1998—James Earl Ray Dies
The convicted assassin of American civil rights leader Martin Luther King, Jr., petty criminal James Earl Ray, dies in prison of hepatitis aged 70, protesting his innocence as he had for decades. Members of the King family who supported Ray's fight to clear his name believed the U.S. Government had been involved in Dr. King's killing, but with Ray's death such questions became moot.
April 22
1912—Pravda Is Founded
The newspaper Pravda, or Truth, known as the voice of the Communist Party of the Soviet Union, begins publication in Saint Petersburg. It is one of the country's leading newspapers until 1991, when it is closed down by decree of then-President Boris Yeltsin. A number of other Pravdas appear afterward, including an internet site and a tabloid.

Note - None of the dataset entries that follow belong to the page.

(* ===== verification/EthashConsensusProps.v ===== *)
(** * Proof-of-work headers

    What a miner prepares is what the rules ask for, the difficulty moves within
    bounds, and accepted uncles are recent relatives rewarded once. *)
From S2P Require Import Prelude GoMonad Clique CliqueEngine StateTransition EthashSizes Ethash EthashConsensus.
Local Open Scope Z_scope.

Section rules.
Context `{PP : PowParams, CL : CliqueLib}.

(** ** Gas limits *)
Lemma CalcGasLimit_bounds used limit :
  0 < GasLimitBoundDivisor -> 0 <= used <= limit -> 5 * GasLimitBoundDivisor <= limit -> MinGasLimit <= limit ->
  gas_limit_bounds limit (CalcGasLimit used limit) = true.
Proof.
  intros Hd Hu Hl Hm. unfold gas_limit_bounds, CalcGasLimit. set (div := GasLimitBoundDivisor) in *.
  set (q := limit / div). set (contrib := used * 3 / 2 / div).
  assert (Hq : 5 <= q) by (apply Z.div_le_lower_bound; lia).
  assert (Hq2 : div * q <= limit) by (apply Z.mul_div_le; lia).
  assert (Hq3 : limit < div * q + div) by (pose proof (Z.mul_succ_div_gt limit div Hd); lia).
  assert (Hc0 : 0 <= contrib) by (apply Z.div_pos; [apply Z.div_pos; lia|lia]).
  assert (Hc : contrib <= q + (q + 2) / 2).
  { assert (H1 : used * 3 / 2 < div * (q + (q + 2) / 2 + 1)).
    { apply Z.div_lt_upper_bound; [lia|]. pose proof (Z.mul_succ_div_gt (q + 2) 2 ltac:(lia)). nia. }
    unfold contrib. apply Z.lt_succ_r. apply Z.div_lt_upper_bound; lia. }
  pose proof (Z.mul_div_le (q + 2) 2 ltac:(lia)) as Hhalf.
  set (gl := Z.max (limit - (q - 1) + contrib) MinGasLimit).
  assert (Hg : limit - (q - 1) <= gl <= limit + (q - 1) /\ MinGasLimit <= gl) by (unfold gl; lia).
  fold q. rewrite negb_true_iff, orb_false_iff.
  assert (Hr : forall x, limit - (q - 1) <= x <= limit + (q - 1) -> MinGasLimit <= x ->
    (Z.abs (limit - x) >=? q) = false /\ (x <? MinGasLimit) = false).
  { intros x Hx Hmx. rewrite Z.geb_leb, Z.leb_gt, Z.ltb_ge. lia. }
  destruct (Z.ltb_spec gl TargetGasLimit); apply Hr; lia.
Qed.

(** ** Difficulty *)
Lemma difficulty_step_bounds time parentTime pd uncles :
  0 <= pd -> 0 < DifficultyBoundDivisor -> parentTime < time ->
  pd - 99 * (pd / DifficultyBoundDivisor) <= difficulty_step time parentTime pd uncles <=
  pd + (if uncles then 2 else 1) * (pd / DifficultyBoundDivisor).
Proof.
  intros Hp Hd Ht. unfold difficulty_step, BlockInterval.
  pose proof (Z.div_pos pd DifficultyBoundDivisor Hp Hd) as Hy. pose proof (Z.div_pos (time - parentTime) 3 ltac:(lia) ltac:(lia)).
  set (y := pd / DifficultyBoundDivisor) in *. set (t := (time - parentTime) / 3) in *. destruct uncles; nia.
Qed.

(** The bomb is off before block three million and from its defusal on. *)
Lemma bomb_off n : n < big2999999 \/ DiffBombDefuseBlock <= n -> bomb n = 0.
Proof.
  intros Hn. unfold bomb. replace ((n >=? big2999999) && (n <? DiffBombDefuseBlock)) with false; [done|].
  symmetry. apply andb_false_iff. rewrite Z.geb_leb, Z.leb_gt, Z.ltb_ge. done.
Qed.

Lemma bomb_nonneg n : 0 <= bomb n.
Proof. unfold bomb. destruct (_ >? 1); [|done]. apply Z.pow_nonneg. lia. Qed.

(** The difficulty of a block is within bounds of its parent's: it is never
    below the minimum; when the bomb is off it drops by at most ninety-nine
    2048ths of the parent's difficulty and grows by at most one, or two when the
    parent has uncles, or it is the minimum. *)
Theorem difficulty_bounds time parent pt pd pn :
  Time parent = Some pt -> Difficulty parent = Some pd -> Number parent = Some pn ->
  pt < time -> 0 <= pd -> 0 < DifficultyBoundDivisor -> exists d, CalcDifficulty time parent = Ret d /\
  MinimumDifficulty <= d /\ pd - 99 * (pd / DifficultyBoundDivisor) <= d /\
  (pn < big2999999 \/ DiffBombDefuseBlock <= pn ->
   d <= Z.max MinimumDifficulty (pd + (if UncleHash parent =? emptyUncles then 1 else 2) * (pd / DifficultyBoundDivisor))).
Proof.
  intros Ht Hp Hn Hlt Hpd Hd. unfold CalcDifficulty, calcDifficultyPangu. rewrite Ht, Hp, Hn.
  eexists. split; [reflexivity|]. pose proof (bomb_nonneg pn).
  pose proof (difficulty_step_bounds time pt pd (negb (UncleHash parent =? emptyUncles)) Hpd Hd Hlt) as Hb.
  split_and!; [lia|lia|]. intros Hoff%bomb_off. rewrite Hoff. revert Hb. destruct (UncleHash parent =? emptyUncles); cbn [negb]; lia.
Qed.

(** ** Preparing and verifying *)

(** What a miner prepares passes the rules.  A header built on a known parent,
    later than it and not in the future, with the parent's number plus one, the
    gas limit of the miner's strategy and no more gas used than that, which
    [Prepare] completes, is accepted, apart from its seal, by the verification of
    headers. *)
Theorem prepared_header_verifies now verifySeal chain header h parent t pt pd pn pl pu used number :
  GetHeader chain (ParentHash header) (u64 (number - 1)) = Some parent ->
  header_number header = Ret number -> Prepare chain header = Ret (inl h) ->
  Time header = Some t -> Time parent = Some pt -> 0 <= pt < t -> t <= now -> t <= MaxUint64 ->
  Difficulty parent = Some pd -> Number parent = Some pn -> Number header = Some (pn + 1) ->
  GasLimit parent = Some pl -> GasUsed parent = Some pu -> 0 <= pu <= pl ->
  0 < GasLimitBoundDivisor -> 5 * GasLimitBoundDivisor <= pl -> MinGasLimit <= pl ->
  GasLimit header = Some (CalcGasLimit pu pl) -> CalcGasLimit pu pl <= MaxBig63 ->
  GasUsed header = Some used -> used <= CalcGasLimit pu pl ->
  Z.of_nat (length (Extra header)) <= MaximumExtraDataSize ->
  verifyHeader now verifySeal h parent false false = Ret (inl tt).
Proof.
  intros Hg Hn Hp Ht Hpt Hlt Hnow Hmax Hpd Hpn Hnum Hpl Hpu Hused Hdiv H5 Hmin Hgl H63 Hgu Hgl2 He.
  unfold Prepare in Hp. rewrite Hn, Hg, Ht in Hp. cbn [big_Uint64] in Hp.
  destruct (CalcDifficulty (u64 (Z.abs t)) parent) as [d| |] eqn:Ed; try done. injection Hp as <-.
  unfold verifyHeader. cbn [Extra Time Difficulty GasLimit GasUsed Number].
  cbn [big then_check andb negb]. rewrite Hpt, Ed, Hgl, Hgu, Hpl, Hpn, Hnum. cbn [big then_check andb negb].
  rewrite (CalcGasLimit_bounds pu pl) by done. replace (pn + 1 - pn =? 1) with true by (symmetry; apply Z.eqb_eq; lia).
  rewrite Z.eqb_refl, !Z.gtb_ltb. cbn [negb].
  rewrite !(proj2 (Z.ltb_ge _ _)) by lia. rewrite (proj2 (Z.leb_gt _ _)) by lia. done.
Qed.

(** ** Uncles *)

(** Each uncle accepted: new, no ancestor, the child of an ancestor but not of the
    parent, and valid as an uncle. *)
Definition uncle_ok (now : Z) (verifySeal : Header -> outcome (unit + PowError)) (parentHash : Z)
    (ancestors : gmap Z Header) (seen : gset Z) (uncle : Header) : Prop :=
  Header_Hash uncle ∉ seen /\ ancestors !! Header_Hash uncle = None /\ ParentHash uncle <> parentHash /\
  exists parent, ancestors !! ParentHash uncle = Some parent /\ verifyHeader now verifySeal uncle parent true true = Ret (inl tt).

Lemma verify_uncles_spec now verifySeal parentHash ancestors uncles : forall seen,
  verify_uncles now verifySeal parentHash ancestors seen uncles = Ret (inl tt) <->
  NoDup (Header_Hash <$> uncles) /\ Forall (uncle_ok now verifySeal parentHash ancestors seen) uncles.
Proof.
  induction uncles as [|u uncles IH]; intros seen; cbn [verify_uncles fmap list_fmap].
  { split; [intros _; by split; constructor|done]. }
  rewrite NoDup_cons, Forall_cons. unfold uncle_ok at 1.
  destruct (bool_decide_reflect (Header_Hash u ∈ seen)) as [Hs|Hs]; [split; [done|intros (_ & (? & _) & _); done]|].
  destruct (ancestors !! Header_Hash u) as [|] eqn:Ea; [split; [done|intros (_ & (_ & ? & _) & _); done]|].
  destruct (ancestors !! ParentHash u) as [parent|] eqn:Ep; [|split; [done|intros (_ & (_ & _ & _ & ? & ? & _) & _); done]].
  destruct (Z.eqb_spec (ParentHash u) parentHash) as [He|He]; [split; [done|intros (_ & (_ & _ & ? & _) & _); done]|].
  assert (Hext : NoDup (Header_Hash <$> uncles) /\ Forall (uncle_ok now verifySeal parentHash ancestors ({[Header_Hash u]} ∪ seen)) uncles <->
    (Header_Hash u ∉ Header_Hash <$> uncles /\ NoDup (Header_Hash <$> uncles)) /\ Forall (uncle_ok now verifySeal parentHash ancestors seen) uncles).
  { rewrite !Forall_forall. unfold uncle_ok. split.
    - intros [Hnd Hf]. split_and!; [|done|].
      + intros (x & Ex & Hx)%list_elem_of_fmap. destruct (Hf x Hx) as [Hn _]. set_solver.
      + intros x Hx. destruct (Hf x Hx) as [Hn Hrest]. split; [set_solver|done].
    - intros [[Hni Hnd] Hf]. split; [done|]. intros x Hx. destruct (Hf x Hx) as [Hn Hrest]. split; [|done].
      rewrite elem_of_union, elem_of_singleton. intros [Ex|?]; [|done]. apply Hni. rewrite <- Ex. by apply list_elem_of_fmap_2. }
  destruct (verifyHeader now verifySeal u parent true true) as [[[]|]| |] eqn:Ev; cbn [then_check].
  - rewrite IH, Hext. split; [intros [[? ?] ?]; split_and!; try done; by exists parent|tauto].
  - split; [done|]. intros (_ & (_ & _ & _ & p & [= <-] & ?) & _). congruence.
  - split; [done|]. intros (_ & (_ & _ & _ & p & [= <-] & ?) & _). congruence.
  - split; [done|]. intros (_ & (_ & _ & _ & p & [= <-] & ?) & _). congruence.
Qed.

(** The ancestor [k + 1] generations back. *)
Fixpoint ancestor (GetBlock : Z -> Z -> option Block) (parent number : Z) (k : nat) : option Block :=
  match k, GetBlock parent number with
  | O, b => b
  | S k', Some b => ancestor GetBlock (ParentHash (b_header b)) (u64 (number - 1)) k'
  | S _, None => None
  end.

Lemma gather_spec GetBlock n : forall parent number ancestors uncles h,
  let g := gather_ancestors GetBlock n parent number ancestors uncles in
  (forall hd, fst g !! h = Some hd -> ancestors !! h = Some hd \/
     exists k b, (k < n)%nat /\ ancestor GetBlock parent number k = Some b /\ b_header b = hd /\ Header_Hash hd = h) /\
  (fst g !! h = None -> ancestors !! h = None /\
     forall k b, (k < n)%nat -> ancestor GetBlock parent number k = Some b -> Header_Hash (b_header b) <> h) /\
  (h ∉ snd g -> h ∉ uncles /\
     forall k b u, (k < n)%nat -> ancestor GetBlock parent number k = Some b -> u ∈ b_uncles b -> Header_Hash u <> h).
Proof.
  induction n as [|n IH]; intros parent number ancestors uncles h; cbn [gather_ancestors].
  { split_and!; [by left|intros; split; [done|lia]|intros; split; [done|lia]]. }
  destruct (GetBlock parent number) as [b|] eqn:E; cbn [fst snd].
  2: { assert (Hno : forall k b, ancestor GetBlock parent number k <> Some b) by (intros [|k] b; cbn; by rewrite E).
       split_and!; [by left|intros Hn; split; [done|intros k b _ Hb; by apply Hno in Hb]|].
       intros Hn. split; [done|]. intros k b u _ Hb. by apply Hno in Hb. }
  assert (Hanc : forall k b', ancestor GetBlock parent number k = Some b' ->
    match k with O => b' = b | S k' => ancestor GetBlock (ParentHash (b_header b)) (u64 (number - 1)) k' = Some b' end).
  { intros [|k] b'; cbn; rewrite E; [by intros [= <-]|done]. }
  destruct (IH (ParentHash (b_header b)) (u64 (number - 1)) (<[Header_Hash (b_header b) := b_header b]> ancestors)
    (uncles ∪ list_to_set (Header_Hash <$> b_uncles b)) h) as (I1 & I2 & I3).
  split_and!.
  - intros hd Hh. destruct (I1 hd Hh) as [Ha|(k & b' & Hk & Hb & Hrest)].
    + apply lookup_insert_Some in Ha as [[? <-]|[_ Ha]]; [|by left]. right. exists 0%nat, b. cbn. rewrite E.
      split_and!; [lia|done..].
    + right. exists (S k), b'. cbn. rewrite E. split_and!; [lia|done|apply Hrest..].
  - intros Hn. destruct (I2 Hn) as [Ha Hk]. apply lookup_insert_None in Ha as [Ha Hne]. split; [done|].
    intros [|k] b' Hlt Hb; apply Hanc in Hb; [by subst b'|]. apply (Hk k b'); [lia|done].
  - intros Hn. destruct (I3 Hn) as [Hu Hk]. apply not_elem_of_union in Hu as [Hu Hl]. split; [done|].
    intros [|k] b' u Hlt Hb Hin; apply Hanc in Hb; [|by apply (Hk k b'); [lia|..]]. subst b'. intros <-. apply Hl.
    apply elem_of_list_to_set. by apply list_elem_of_fmap_2.
Qed.

(** C38. Uncles are recent relatives, rewarded once.  When the uncles of a block
    are accepted there are at most two, all different; none of them is the block,
    one of its last seven ancestors or an uncle of one of those; and each is
    valid, as an uncle, after an ancestor two to seven generations back (or
    claims the block itself as its parent). *)
Theorem uncles_recent now mode verifySeal GetBlock block number :
  (forall h n b, GetBlock h n = Some b -> Header_Hash (b_header b) = h) ->
  fakeFull mode = false -> header_number (b_header block) = Ret number ->
  VerifyUncles now mode verifySeal GetBlock block = Ret (inl tt) ->
  let generation := ancestor GetBlock (ParentHash (b_header block)) (u64 (number - 1)) in
  (length (b_uncles block) <= 2)%nat /\ NoDup (Header_Hash <$> b_uncles block) /\
  forall u, u ∈ b_uncles block ->
    Header_Hash u <> Header_Hash (b_header block) /\
    (forall k b, (k < 7)%nat -> generation k = Some b ->
       Header_Hash u <> Header_Hash (b_header b) /\ Header_Hash u ∉ Header_Hash <$> b_uncles b) /\
    exists parent, verifyHeader now verifySeal u parent true true = Ret (inl tt) /\
      (parent = b_header block \/
       exists k b, (1 <= k < 7)%nat /\ generation k = Some b /\ b_header b = parent).
Proof.
  intros Hget Hf Hn. unfold VerifyUncles. rewrite Hf, Hn. unfold maxUncles. rewrite Z.gtb_ltb.
  destruct (Z.ltb_spec 2 (Z.of_nat (length (b_uncles block)))) as [|Hle]; [done|]. set (g := gather_ancestors _ _ _ _ _ _).
  intros [Hnd Hall]%verify_uncles_spec. cbn zeta. split_and!; [lia|done|]. rewrite Forall_forall in Hall.
  intros u (Hs & Ha & Hp & parent & Hpar & Hv)%Hall. apply not_elem_of_union in Hs as [Hs1 Hs2].
  apply lookup_insert_None in Ha as [Ha Hne].
  destruct (gather_spec GetBlock 7 (ParentHash (b_header block)) (u64 (number - 1)) ∅ ∅ (Header_Hash u)) as (_ & I2 & I3).
  destruct (I2 Ha) as [_ Hanc]. destruct (I3 Hs2) as [_ Hunc]. split_and!; [set_solver| |].
  - intros k b Hk Hb. split; [intros Hx; by apply (Hanc k b Hk Hb)|]. intros (x & Hx & Hin)%list_elem_of_fmap.
    by apply (Hunc k b x Hk Hb Hin).
  - exists parent. split; [done|]. apply lookup_insert_Some in Hpar as [[_ <-]|[_ Hpar]]; [by left|]. right.
    destruct (gather_spec GetBlock 7 (ParentHash (b_header block)) (u64 (number - 1)) ∅ ∅ (ParentHash u)) as (I1 & _).
    destruct (I1 parent Hpar) as [?|(k & b & Hk & Hb & <- & Hh)]; [done|]. exists k, b. split_and!; [|lia|done|done].
    destruct k as [|k]; [|lia]. cbn in Hb. apply Hget in Hb. congruence.
Qed.

End rules.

1983—Hitler's Diaries Found
The German magazine Der Stern claims that Adolf Hitler's diaries had been found in wreckage in East Germany. The magazine had paid 10 million German marks for the sixty small books, plus a volume about Rudolf Hess's flight to the United Kingdom, covering the period from 1932 to 1945. But the diaries are subsequently revealed to be fakes written by Konrad Kujau, a notorious Stuttgart forger. Both he and Stern journalist Gerd Heidemann go to trial in 1985 and are each sentenced to 42 months in prison.
April 21
1918—The Red Baron Is Shot Down
German WWI fighter ace Manfred von Richthofen, better known as The Red Baron, sustains a fatal wound while flying over Vaux sur Somme in France. Von Richthofen, shot through the heart, manages a hasty emergency landing before dying in the cockpit of his plane. His last word, according to one witness, is "Kaputt." The Red Baron was the most successful flying ace during the war, having shot down at least 80 enemy airplanes.
1964—Satellite Spreads Radioactivity
An American-made Transit satellite, which had been designed to track submarines, fails to reach orbit after launch and disperses its highly radioactive two pound plutonium power source over a wide area as it breaks up re-entering the atmosphere.